┌─ Input
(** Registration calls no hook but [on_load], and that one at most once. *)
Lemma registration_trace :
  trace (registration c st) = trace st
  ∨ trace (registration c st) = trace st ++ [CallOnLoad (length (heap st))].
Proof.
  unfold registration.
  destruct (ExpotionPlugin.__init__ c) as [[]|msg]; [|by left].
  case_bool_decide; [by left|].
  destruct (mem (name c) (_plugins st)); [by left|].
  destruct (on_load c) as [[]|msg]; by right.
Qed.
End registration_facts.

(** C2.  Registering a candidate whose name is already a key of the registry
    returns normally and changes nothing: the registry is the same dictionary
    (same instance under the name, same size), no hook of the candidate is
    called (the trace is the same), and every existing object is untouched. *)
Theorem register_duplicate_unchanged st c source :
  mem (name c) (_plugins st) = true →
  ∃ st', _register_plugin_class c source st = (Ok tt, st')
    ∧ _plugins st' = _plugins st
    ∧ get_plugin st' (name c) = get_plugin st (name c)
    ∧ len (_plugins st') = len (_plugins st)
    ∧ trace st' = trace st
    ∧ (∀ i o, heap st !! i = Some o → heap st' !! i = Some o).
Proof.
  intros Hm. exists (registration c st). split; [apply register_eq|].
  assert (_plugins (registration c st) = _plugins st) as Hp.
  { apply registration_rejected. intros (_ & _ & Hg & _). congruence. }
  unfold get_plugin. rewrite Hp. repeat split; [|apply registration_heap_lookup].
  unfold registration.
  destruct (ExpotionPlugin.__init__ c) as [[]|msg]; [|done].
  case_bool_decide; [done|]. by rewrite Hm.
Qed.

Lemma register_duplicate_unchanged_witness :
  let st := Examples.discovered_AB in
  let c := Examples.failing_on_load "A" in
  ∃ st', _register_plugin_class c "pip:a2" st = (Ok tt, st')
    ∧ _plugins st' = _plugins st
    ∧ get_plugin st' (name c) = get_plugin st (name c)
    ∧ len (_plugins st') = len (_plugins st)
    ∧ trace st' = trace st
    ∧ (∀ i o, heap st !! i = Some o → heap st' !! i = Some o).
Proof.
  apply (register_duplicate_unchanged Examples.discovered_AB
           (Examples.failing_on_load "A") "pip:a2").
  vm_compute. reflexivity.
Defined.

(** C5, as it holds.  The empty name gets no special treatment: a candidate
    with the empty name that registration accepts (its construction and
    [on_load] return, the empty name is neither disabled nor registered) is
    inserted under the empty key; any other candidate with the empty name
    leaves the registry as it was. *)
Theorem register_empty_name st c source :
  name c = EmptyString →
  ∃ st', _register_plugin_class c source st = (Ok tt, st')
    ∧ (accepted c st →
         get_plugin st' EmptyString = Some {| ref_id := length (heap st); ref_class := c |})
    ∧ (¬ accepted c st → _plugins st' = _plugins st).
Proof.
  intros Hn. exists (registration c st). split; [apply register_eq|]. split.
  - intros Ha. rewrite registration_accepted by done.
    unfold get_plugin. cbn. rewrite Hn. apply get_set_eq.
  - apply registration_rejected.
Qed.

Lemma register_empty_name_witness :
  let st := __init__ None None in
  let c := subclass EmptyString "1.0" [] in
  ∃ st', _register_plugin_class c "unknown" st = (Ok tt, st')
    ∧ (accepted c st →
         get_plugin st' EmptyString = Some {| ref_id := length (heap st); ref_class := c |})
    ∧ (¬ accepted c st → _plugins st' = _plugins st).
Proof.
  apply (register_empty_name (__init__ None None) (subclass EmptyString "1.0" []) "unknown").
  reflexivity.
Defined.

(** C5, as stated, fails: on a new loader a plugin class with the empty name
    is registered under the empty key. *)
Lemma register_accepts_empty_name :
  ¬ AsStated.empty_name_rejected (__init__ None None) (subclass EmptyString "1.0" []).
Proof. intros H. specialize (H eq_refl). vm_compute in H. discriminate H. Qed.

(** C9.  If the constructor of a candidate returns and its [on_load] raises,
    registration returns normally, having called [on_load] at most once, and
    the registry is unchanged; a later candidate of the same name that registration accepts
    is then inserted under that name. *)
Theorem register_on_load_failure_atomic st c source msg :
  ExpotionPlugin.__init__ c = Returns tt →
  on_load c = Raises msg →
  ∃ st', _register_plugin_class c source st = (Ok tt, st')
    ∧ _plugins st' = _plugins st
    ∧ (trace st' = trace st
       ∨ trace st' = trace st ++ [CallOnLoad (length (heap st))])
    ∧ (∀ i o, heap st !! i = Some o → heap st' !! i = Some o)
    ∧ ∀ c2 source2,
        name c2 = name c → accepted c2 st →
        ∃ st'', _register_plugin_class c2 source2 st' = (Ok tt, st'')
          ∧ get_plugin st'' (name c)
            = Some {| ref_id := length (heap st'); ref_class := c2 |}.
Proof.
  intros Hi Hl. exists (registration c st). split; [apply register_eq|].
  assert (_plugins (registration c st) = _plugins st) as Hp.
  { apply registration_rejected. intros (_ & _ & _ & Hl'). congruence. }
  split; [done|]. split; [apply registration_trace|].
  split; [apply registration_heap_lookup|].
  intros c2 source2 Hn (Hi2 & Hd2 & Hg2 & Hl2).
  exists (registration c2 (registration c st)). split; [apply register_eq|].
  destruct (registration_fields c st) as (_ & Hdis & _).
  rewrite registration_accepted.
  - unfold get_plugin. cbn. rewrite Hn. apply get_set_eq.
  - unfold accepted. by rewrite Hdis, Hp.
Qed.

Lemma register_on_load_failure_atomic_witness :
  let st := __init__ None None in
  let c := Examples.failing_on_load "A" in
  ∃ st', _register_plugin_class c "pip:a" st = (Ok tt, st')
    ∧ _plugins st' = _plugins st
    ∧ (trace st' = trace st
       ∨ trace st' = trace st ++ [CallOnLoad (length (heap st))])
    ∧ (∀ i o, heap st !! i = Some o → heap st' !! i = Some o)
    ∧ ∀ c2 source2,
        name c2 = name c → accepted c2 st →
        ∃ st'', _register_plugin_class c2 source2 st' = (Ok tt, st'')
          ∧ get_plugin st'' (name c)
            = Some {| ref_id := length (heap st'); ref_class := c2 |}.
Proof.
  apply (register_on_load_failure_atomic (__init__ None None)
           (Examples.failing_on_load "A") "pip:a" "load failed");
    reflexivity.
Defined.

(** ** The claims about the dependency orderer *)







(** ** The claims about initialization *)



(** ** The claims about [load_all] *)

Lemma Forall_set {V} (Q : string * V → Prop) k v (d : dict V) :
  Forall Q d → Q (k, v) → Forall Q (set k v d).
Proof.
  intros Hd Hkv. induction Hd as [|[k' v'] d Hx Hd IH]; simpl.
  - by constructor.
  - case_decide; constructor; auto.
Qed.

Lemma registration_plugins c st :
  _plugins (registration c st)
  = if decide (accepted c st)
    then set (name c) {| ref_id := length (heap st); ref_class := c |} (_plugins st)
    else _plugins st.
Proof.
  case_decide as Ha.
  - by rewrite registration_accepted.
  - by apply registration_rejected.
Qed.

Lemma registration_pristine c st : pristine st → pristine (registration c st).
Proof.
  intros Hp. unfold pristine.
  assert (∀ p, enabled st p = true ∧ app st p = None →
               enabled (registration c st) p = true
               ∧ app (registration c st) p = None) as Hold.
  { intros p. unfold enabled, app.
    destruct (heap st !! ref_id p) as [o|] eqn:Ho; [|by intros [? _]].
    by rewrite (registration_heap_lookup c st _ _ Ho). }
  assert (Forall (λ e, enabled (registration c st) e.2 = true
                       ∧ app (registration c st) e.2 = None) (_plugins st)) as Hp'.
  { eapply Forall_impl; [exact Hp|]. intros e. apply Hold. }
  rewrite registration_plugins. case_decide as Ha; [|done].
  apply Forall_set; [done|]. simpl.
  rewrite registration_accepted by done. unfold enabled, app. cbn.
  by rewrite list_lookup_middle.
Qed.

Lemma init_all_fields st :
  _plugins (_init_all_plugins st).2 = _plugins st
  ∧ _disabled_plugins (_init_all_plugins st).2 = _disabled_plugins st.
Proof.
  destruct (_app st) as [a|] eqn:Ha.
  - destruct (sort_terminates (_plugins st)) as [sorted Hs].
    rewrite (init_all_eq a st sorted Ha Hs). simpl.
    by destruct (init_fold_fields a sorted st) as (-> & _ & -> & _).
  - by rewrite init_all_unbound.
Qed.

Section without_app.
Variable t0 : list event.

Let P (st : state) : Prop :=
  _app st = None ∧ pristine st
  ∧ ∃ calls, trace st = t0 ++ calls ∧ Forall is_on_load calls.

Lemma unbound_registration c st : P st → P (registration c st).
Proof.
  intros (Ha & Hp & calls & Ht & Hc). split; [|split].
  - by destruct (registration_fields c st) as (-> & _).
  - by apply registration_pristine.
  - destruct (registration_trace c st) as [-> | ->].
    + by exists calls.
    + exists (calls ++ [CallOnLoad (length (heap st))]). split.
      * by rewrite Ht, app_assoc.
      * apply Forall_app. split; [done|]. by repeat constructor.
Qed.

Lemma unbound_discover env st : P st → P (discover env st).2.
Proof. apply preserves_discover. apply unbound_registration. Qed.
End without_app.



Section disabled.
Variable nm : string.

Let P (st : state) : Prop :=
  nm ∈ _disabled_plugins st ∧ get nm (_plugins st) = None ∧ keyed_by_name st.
└─
Lines holding the string "Section" must be copied out of the entries above.

**Exercise solution:**
Section without_app.
Section disabled.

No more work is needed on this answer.